= INSTRUCTIONS TO FOLLOW =
Only one stretch of the data is wanted: the line containing "(** [HASH_DELETE] of", the line containing "(Some (Table rest", and every line between them, copied exactly.

Segment Start: DATA SUPPLIED

(* ===== verification/UtHash.v ===== *)
(** The hash tables of [include/uthash.h], as this repository configures them
    (512 initial buckets, the Jenkins hash), at the level of buckets and
    chains: lookup, insertion with bucket expansion, deletion, iteration and
    count.  The descriptor map of [upid.h] and the write and prefetch lists of
    [threaded_io.h] are instances.

    An element is known by its address, a [ptr]; the doubly linked lists that
    run through the elements' handles (insertion order and bucket chains) are
    lists of addresses, and [elts] gives the memory of the elements, so that an
    update through one list is seen through the other.  A table exists while
    its head is not [NULL]. *)
From S2P Require Import Prelude.

(** The bytes of a key, as numbers below 256. *)
Abbreviation bytes := (list Z).

Section jenkins.
Definition HASH_JEN_MIX (abc : Z * Z * Z) : Z * Z * Z :=
  let '(a, b, c) := abc in
  let a := Z.lxor (u32 (a - b - c)) (Z.shiftr c 13) in
  let b := Z.lxor (u32 (b - c - a)) (u32 (Z.shiftl a 8)) in
  let c := Z.lxor (u32 (c - a - b)) (Z.shiftr b 13) in
  let a := Z.lxor (u32 (a - b - c)) (Z.shiftr c 12) in
  let b := Z.lxor (u32 (b - c - a)) (u32 (Z.shiftl a 16)) in
  let c := Z.lxor (u32 (c - a - b)) (Z.shiftr b 5) in
  let a := Z.lxor (u32 (a - b - c)) (Z.shiftr c 3) in
  let b := Z.lxor (u32 (b - c - a)) (u32 (Z.shiftl a 10)) in
  let c := Z.lxor (u32 (c - a - b)) (Z.shiftr b 15) in
  (a, b, c).

(** Byte [i] of the rest of the key, shifted; 0 past its end, where the
    [switch] has no case. *)
Definition kb (key : bytes) (i : nat) (sh : Z) : Z := Z.shiftl (default 0 (key !! i)) sh.

Fixpoint jen_blocks (fuel : nat) (key : bytes) (st : Z * Z * Z) : bytes * (Z * Z * Z) :=
  match fuel with
  | O => (key, st)
  | S fuel =>
      if (12 <=? length key)%nat then
        let '(i, j, h) := st in
        let i := u32 (i + kb key 0 0 + kb key 1 8 + kb key 2 16 + kb key 3 24) in
        let j := u32 (j + kb key 4 0 + kb key 5 8 + kb key 6 16 + kb key 7 24) in
        let h := u32 (h + kb key 8 0 + kb key 9 8 + kb key 10 16 + kb key 11 24) in
        jen_blocks fuel (drop 12 key) (HASH_JEN_MIX (i, j, h))
      else (key, st)
  end.

Definition HASH_JEN (key : bytes) : Z :=
  let len := Z.of_nat (length key) in
  let '(rest, (i, j, h)) :=
    jen_blocks (length key) key (0x9e3779b9, 0x9e3779b9, 0xfeedbeef) in
  let h := u32 (h + len) in
  let h := u32 (h + kb rest 10 24 + kb rest 9 16 + kb rest 8 8) in
  let j := u32 (j + kb rest 7 24 + kb rest 6 16 + kb rest 5 8 + kb rest 4 0) in
  let i := u32 (i + kb rest 3 24 + kb rest 2 16 + kb rest 1 8 + kb rest 0 0) in
  (HASH_JEN_MIX (i, j, h)).2.
End jenkins.

Definition HASH_INITIAL_NUM_BUCKETS : Z := 512.
Definition HASH_INITIAL_NUM_BUCKETS_LOG2 : Z := 5.
Definition HASH_BKT_CAPACITY_THRESH : Z := 10.

(** An element: the handle's [key] and [hashv], and the caller's payload. *)
Record elt (V : Type) := Elt { hh_key : bytes; hh_hashv : Z; payload : V }.
Arguments Elt {V} _ _ _.
Arguments hh_key {V} _.
Arguments hh_hashv {V} _.
Arguments payload {V} _.

Record UT_hash_bucket := Bucket { chain : list ptr; count : Z; expand_mult : Z }.

Record UT_hash_table := Table {
  app_order : list ptr;
  buckets : list UT_hash_bucket;
  num_buckets : Z;
  log2_num_buckets : Z;
  num_items : Z;
  ideal_chain_maxlen : Z;
  nonideal_items : Z;
  ineff_expands : Z;
  noexpand : Z
}.

(** A hash of the program: the memory of its elements, and the table reached
    from the head pointer, if any. *)
Record uthash (V : Type) := UtHash { elts : gmap ptr (elt V); tbl : option UT_hash_table }.
Arguments UtHash {V} _ _.
Arguments elts {V} _.
Arguments tbl {V} _.

Section uthash_ops.
Context {V : Type}.
Implicit Types (h : uthash V) (t : UT_hash_table).

Definition HASH_TO_BKT (hashv num_bkts : Z) : nat :=
  Z.to_nat (Z.land hashv (u32 (num_bkts - 1))).

Definition HASH_MAKE_TABLE (head : ptr) : UT_hash_table :=
  Table [head] (replicate (Z.to_nat HASH_INITIAL_NUM_BUCKETS) (Bucket [] 0 0))
    HASH_INITIAL_NUM_BUCKETS HASH_INITIAL_NUM_BUCKETS_LOG2 0 0 0 0 0.

Definition hashv_of (m : gmap ptr (elt V)) (p : ptr) : Z :=
  match m !! p with Some e => hh_hashv e | None => 0 end.

(** One element moved to its new bucket by [HASH_EXPAND_BUCKETS]. *)
Definition expand_one (m : gmap ptr (elt V)) (nb ideal : Z)
    (acc : list UT_hash_bucket * Z) (p : ptr) : list UT_hash_bucket * Z :=
  let '(bs, ni) := acc in
  let i := HASH_TO_BKT (hashv_of m p) nb in
  match bs !! i with
  | None => acc
  | Some b =>
      let cnt := u32 (b.(count) + 1) in
      if ideal <? cnt then
        (<[i := Bucket (p :: b.(chain)) cnt (cnt / ideal)]> bs, u32 (ni + 1))
      else (<[i := Bucket (p :: b.(chain)) cnt b.(expand_mult)]> bs, ni)
  end.

Definition HASH_EXPAND_BUCKETS (m : gmap ptr (elt V)) (t : UT_hash_table) : UT_hash_table :=
  let nb := u32 (t.(num_buckets) * 2) in
  let ideal :=
    u32 (Z.shiftr t.(num_items) (t.(log2_num_buckets) + 1) +
         if Z.land t.(num_items) (u32 (nb - 1)) =? 0 then 0 else 1) in
  let '(bs, ni) :=
    foldl (expand_one m nb ideal)
      (replicate (Z.to_nat (2 * t.(num_buckets))) (Bucket [] 0 0), 0)
      (concat (chain <$> t.(buckets))) in
  let ineff := if Z.shiftr t.(num_items) 1 <? ni then u32 (t.(ineff_expands) + 1) else 0 in
  Table t.(app_order) bs nb (u32 (t.(log2_num_buckets) + 1)) t.(num_items) ideal ni ineff
    (if 1 <? ineff then 1 else t.(noexpand)).

Definition HASH_ADD_TO_BKT (m : gmap ptr (elt V)) (i : nat) (p : ptr) (t : UT_hash_table)
  : UT_hash_table :=
  match t.(buckets) !! i with
  | None => t
  | Some b =>
      let b' := Bucket (p :: b.(chain)) (u32 (b.(count) + 1)) b.(expand_mult) in
      let t' := Table t.(app_order) (<[i := b']> t.(buckets)) t.(num_buckets)
                  t.(log2_num_buckets) t.(num_items) t.(ideal_chain_maxlen)
                  t.(nonideal_items) t.(ineff_expands) t.(noexpand) in
      if ((u32 (u32 (b'.(expand_mult) + 1) * HASH_BKT_CAPACITY_THRESH) <=? b'.(count))
          && negb (t'.(noexpand) =? 1))%bool
      then HASH_EXPAND_BUCKETS m t' else t'
  end.

(** [HASH_ADD] of the element at [p]; the key is not checked for presence. *)
Definition HASH_ADD (p : ptr) (key : bytes) (v : V) (h : uthash V) : uthash V :=
  let hashv := HASH_JEN key in
  let m := <[p := Elt key hashv v]> h.(elts) in
  let t :=
    match h.(tbl) with
    | None => HASH_MAKE_TABLE p
    | Some t => Table (t.(app_order) ++ [p]) t.(buckets) t.(num_buckets)
                  t.(log2_num_buckets) t.(num_items) t.(ideal_chain_maxlen)
                  t.(nonideal_items) t.(ineff_expands) t.(noexpand)
    end in
  let t := Table t.(app_order) t.(buckets) t.(num_buckets) t.(log2_num_buckets)
             (u32 (t.(num_items) + 1)) t.(ideal_chain_maxlen) t.(nonideal_items)
             t.(ineff_expands) t.(noexpand) in
  UtHash m (Some (HASH_ADD_TO_BKT m (HASH_TO_BKT hashv t.(num_buckets)) p t)).

Fixpoint HASH_FIND_IN_BKT (m : gmap ptr (elt V)) (c : list ptr) (key : bytes) (hashv : Z)
  : option ptr :=
  match c with
  | [] => None
  | p :: c =>
      match m !! p with
      | Some e => if ((hh_hashv e =? hashv) && bool_decide (hh_key e = key))%bool
                  then Some p else HASH_FIND_IN_BKT m c key hashv
      | None => None
      end
  end.

Definition HASH_FIND (key : bytes) (h : uthash V) : option ptr :=
  match h.(tbl) with
  | None => None
  | Some t =>
      let hashv := HASH_JEN key in
      match t.(buckets) !! HASH_TO_BKT hashv t.(num_buckets) with
      | Some b => HASH_FIND_IN_BKT h.(elts) b.(chain) key hashv
      | None => None
      end
  end.

Definition HASH_DEL_IN_BKT (i : nat) (p : ptr) (bs : list UT_hash_bucket) : list UT_hash_bucket :=
  match bs !! i with
  | Some b => <[i := Bucket (filter (fun q => q <> p) b.(chain)) (u32 (b.(count) - 1))
                       b.(expand_mult)]> bs
  | None => bs
  end.

(** [HASH_DELETE] of the element at [p]: the last element takes the table
    with it.  The element's memory stays until the caller frees it. *)
Definition HASH_DELETE (p : ptr) (h : uthash V) : uthash V :=
  match h.(tbl) with
  | None => h
  | Some t =>
      let rest := filter (fun q => q <> p) t.(app_order) in
      match rest with
      | [] => UtHash h.(elts) None
      | _ =>
          let i := HASH_TO_BKT (hashv_of h.(elts) p) t.(num_buckets) in
          UtHash h.(elts)
            (Some (Table rest (HASH_DEL_IN_BKT i p t.(buckets)) t.(num_buckets)
                     t.(log2_num_buckets) (u32 (t.(num_items) - 1)) t.(ideal_chain_maxlen)
                     t.(nonideal_items) t.(ineff_expands) t.(noexpand)))
      end
  end.

(** [free] of an element. *)
Definition free_elt (p : ptr) (h : uthash V) : uthash V :=
  UtHash (delete p h.(elts)) h.(tbl).

(** [HASH_ITER]: the addresses in insertion order.  The macro reads the
    successor before the body runs, so the body may delete the element. *)
Definition HASH_ITER (h : uthash V) : list ptr :=
  match h.(tbl) with Some t => t.(app_order) | None => [] end.

Definition HASH_CNT (h : uthash V) : Z :=
  match h.(tbl) with Some t => t.(num_items) | None => 0 end.
Lemma loop_run : forall fuel insize l, (0 < fuel)%nat -> 1 <= insize -> Z.of_nat (length l) <= insize * 2 ^ Z.of_nat fuel ->
  insize < 2 ^ 31 -> Z.of_nat (length l) <= 2 ^ 31 -> runs (Z.to_nat insize) l ->
  exists l', sort_loop cmpfcn fuel insize l = Ok l' /\ l' ≡ₚ l /\ ordered l' /\ forall k, alike k l' = alike k l.
Proof.
  induction fuel as [|fuel IH]; intros insize l Hf Hi Hl Hi2 Hlen Hr; [lia|]. cbn [sort_loop].
  destruct (pass_run insize (length l) l 0 []) as (m & l' & E & Hok); [done|lia|lia|lia|done|].
  rewrite E. cbn [mbind outcome_bind]. rewrite Z.add_0_l. cbn [app]. destruct Hok as [Hp Hru Ha Hc Hs Hla Hm].
  destruct (Z.leb_spec m 1) as [H|H]; [exists l'; auto|]. specialize (Hm H).
  rewrite Nat2Z.inj_succ, Z.pow_succ_r in Hl by lia. assert (Hfu : (0 < fuel)%nat) by (destruct fuel; [cbn in Hl; lia|lia]).
  unfold u32. rewrite Z.mod_small by lia.
  destruct (IH (insize * 2) l') as (l2 & E2 & Hp2 & Hs2 & Ha2); [done|lia|rewrite Hp; lia|lia|rewrite Hp; lia| |].
  { replace (Z.to_nat (insize * 2)) with (Z.to_nat insize + Z.to_nat insize)%nat by lia. done. }
  exists l2. split; [done|]. split; [by rewrite Hp2|]. split; [done|]. intros k. by rewrite Ha2.
Qed.

Lemma srt_run l : Z.of_nat (length l) <= 2 ^ 31 ->
  exists l', HASH_SRT cmpfcn l = Ok l' /\ l' ≡ₚ l /\ ordered l' /\ forall k, alike k l' = alike k l.
Proof.
  intros Hlen. unfold HASH_SRT. case_decide as E; [subst; exists []; split; [done|]; split; [done|]; split; [constructor|done]|].
  apply loop_run; [lia|lia| |lia|done|apply runs_one]. lia.
Qed.

(** [HASH_SRT] is a stable sort.  For every order of the elements and every list of up to
    two billion of them the macro ends and leaves the same elements, each not greater than
    the ones after it, and elements that are equal for the order as they were. *)
Theorem HASH_SRT_sorts l (Hlen : Z.of_nat (length l) <= 2 ^ 31) :
  exists l', HASH_SRT cmpfcn l = Ok l' /\ l' ≡ₚ l /\ ordered l' /\ forall k, alike k l' = alike k l.
Proof. by apply srt_run. Qed.
End sorted.

Lemma read_elts_all {V} (h : uthash V) ps : (forall p, p ∈ ps -> exists e, elts h !! p = Some e) ->
  (read_elts h ps).*1 = ps /\ (read_elts h ps).*2 = omap (fun p => payload <$> elts h !! p) ps.
Proof.
  induction ps as [|p ps IH]; intros H; [done|]. destruct (H p) as [e Ee]; [by left|]. unfold read_elts in *. cbn. rewrite Ee. cbn.
  destruct IH as [I1 I2]; [intros q Hq; apply H; by right|]. by rewrite I1, I2.
Qed.

(** [HASH_SORT] of a table: the table stays well formed, its elements are the same, and an iteration meets their values in
    the order of [cmpfcn]. *)
Lemma HASH_SORT_table {V} (cmpfcn : V -> V -> Z) (h : uthash V) (Hok : hash_ok h) (Hlen : Z.of_nat (length (HASH_ITER h)) <= 2 ^ 31)
    (Ho : cmp_order cmpfcn) :
  exists h', HASH_SORT cmpfcn h = Ok h' /\ hash_ok h' /\ elts h' = elts h /\ HASH_ITER h' ≡ₚ HASH_ITER h /\
    StronglySorted (le_cmp cmpfcn) (omap (fun p => payload <$> elts h' !! p) (HASH_ITER h')).
Proof.
  unfold HASH_SORT, HASH_ITER, hash_ok in *. destruct (tbl h) as [t|] eqn:Et; [|exists h; rewrite Et; repeat split; constructor].
  destruct (read_elts_all h (app_order t)) as [H1 _]; [intros p Hp; destruct (ok_elts _ _ Hok p Hp) as (e & ? & _); eauto|].
  assert (Hl : length (read_elts h (app_order t)) = length (app_order t)) by (rewrite <- H1 at 2; by rewrite length_fmap).
  rewrite decide_True by done.
  assert (Ho' : cmp_order (fun x y : ptr * V => cmpfcn x.2 y.2)).
  { split; [intros x y; apply (cmp_total _ Ho)|intros x y z; apply (cmp_trans _ Ho)]. }
  destruct (srt_run _ Ho' (read_elts h (app_order t))) as (l & -> & Hp & Hs & _); [by rewrite Hl|]. cbn [mbind outcome_bind].
  eexists. split; [reflexivity|]. cbn [tbl elts app_order].
  assert (Hp1 : l.*1 ≡ₚ app_order t) by by rewrite Hp, H1.
  assert (Hin : forall x, x ∈ l -> payload <$> elts h !! x.1 = Some x.2).
  { intros [p v] Hx. rewrite Hp in Hx. unfold read_elts in Hx. apply list_elem_of_omap in Hx as (q & _ & Hx).
    destruct (elts h !! q) as [e|] eqn:Ee; [|done]. injection Hx as <- <-. cbn. by rewrite Ee. }
  split; [|split; [done|split; [done|]]].
  - destruct Hok as [O1 O2 O3 O4 O5 O6 O7]. split; cbn; [by rewrite Hp1|intros p; rewrite Hp1; apply O2|by rewrite Hp1|done|done|done|by rewrite Hp1].
  - clear - Hs Hin. induction Hs as [|x l Hs IH Hx]; [constructor|]. cbn. rewrite (Hin x) by by left.
    constructor; [apply IH; intros y Hy; apply Hin; by right|]. apply Forall_forall. intros v (p & Hp & Hv)%list_elem_of_omap.
    apply list_elem_of_fmap in Hp as (y & -> & Hy). rewrite (Hin y) in Hv by by right. injection Hv as <-.
    rewrite Forall_forall in Hx. by apply (Hx y).
Qed.

(** * The hash functions *)

(** [HASH_BER] is the value of the key as a number in base 33. *)
Lemma HASH_BER_value key : HASH_BER key = u32 (foldl (fun v b => 33 * v + b) 0 key).
Proof.
  unfold HASH_BER. change 0 with (u32 0) at 1. generalize 0 as v. induction key as [|b key IH]; intros v; [done|].
  cbn [foldl]. rewrite <- IH. f_equal. unfold u32. rewrite Z.shiftl_mul_pow2 by lia. change (2 ^ 5) with 32.
  rewrite <- !Z.add_assoc, Zplus_mod_idemp_l. replace (v mod 2 ^ 32 * 32 + (v mod 2 ^ 32 + b)) with (33 * (v mod 2 ^ 32) + b) by lia.
  by rewrite <- Zplus_mod_idemp_l, Zmult_mod_idemp_r, Zplus_mod_idemp_l.
Qed.

(** The debugging hash of the store without a server is [HASH_OAT] when it gets the length of the key. *)
Lemma jenkins_is_OAT key : noop_jenkins_hash key (length key) = Ok (HASH_OAT key).
Proof.
  assert (H : forall rest pre h, key = pre ++ rest -> jenkins_loop (length rest) key (length pre) h = Ok (foldl oat_byte h rest)).
  { induction rest as [|b rest IH]; intros pre h E; [done|]. cbn [jenkins_loop length foldl].
    rewrite E, list_lookup_middle by done. rewrite <- E. specialize (IH (pre ++ [b]) (oat_byte h b)). rewrite length_app in IH. cbn [length] in IH.
    rewrite Nat.add_1_r in IH. apply IH. by rewrite <- app_assoc. }
  pose proof (H key [] 0 eq_refl) as E. cbn [length] in E. unfold noop_jenkins_hash. rewrite E. reflexivity.
Qed.

(** * A run *)

Definition by_first (x y : Z * Z) : Z := x.1 - y.1.
Lemma by_first_order : cmp_order by_first.
Proof. split; unfold le_cmp, by_first; intros; lia. Qed.

Lemma HASH_SRT_sorts_witness : HASH_SRT by_first [(5, 1); (2, 2); (5, 3); (1, 4); (2, 5)] = Ok [(1, 4); (2, 2); (2, 5); (5, 1); (5, 3)] /\
  StronglySorted (le_cmp by_first) [(1, 4); (2, 2); (2, 5); (5, 1); (5, 3)].
Proof.
  assert (E : HASH_SRT by_first [(5, 1); (2, 2); (5, 3); (1, 4); (2, 5)] = Ok [(1, 4); (2, 2); (2, 5); (5, 1); (5, 3)]) by (vm_compute; reflexivity).
  destruct (HASH_SRT_sorts by_first by_first_order [(5, 1); (2, 2); (5, 3); (1, 4); (2, 5)]) as (l & E' & _ & Hs & _); [cbn; lia|].
  rewrite E in E'. injection E' as <-. done.
Defined.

Segment End: DATA SUPPLIED

= EXERCISE SOLUTION =
(** [HASH_DELETE] of the element at [p]: the last element takes the table
    with it.  The element's memory stays until the caller frees it. *)
Definition HASH_DELETE (p : ptr) (h : uthash V) : uthash V :=
  match h.(tbl) with
  | None => h
  | Some t =>
      let rest := filter (fun q => q <> p) t.(app_order) in
      match rest with
      | [] => UtHash h.(elts) None
      | _ =>
          let i := HASH_TO_BKT (hashv_of h.(elts) p) t.(num_buckets) in
          UtHash h.(elts)
            (Some (Table rest (HASH_DEL_IN_BKT i p t.(buckets)) t.(num_buckets)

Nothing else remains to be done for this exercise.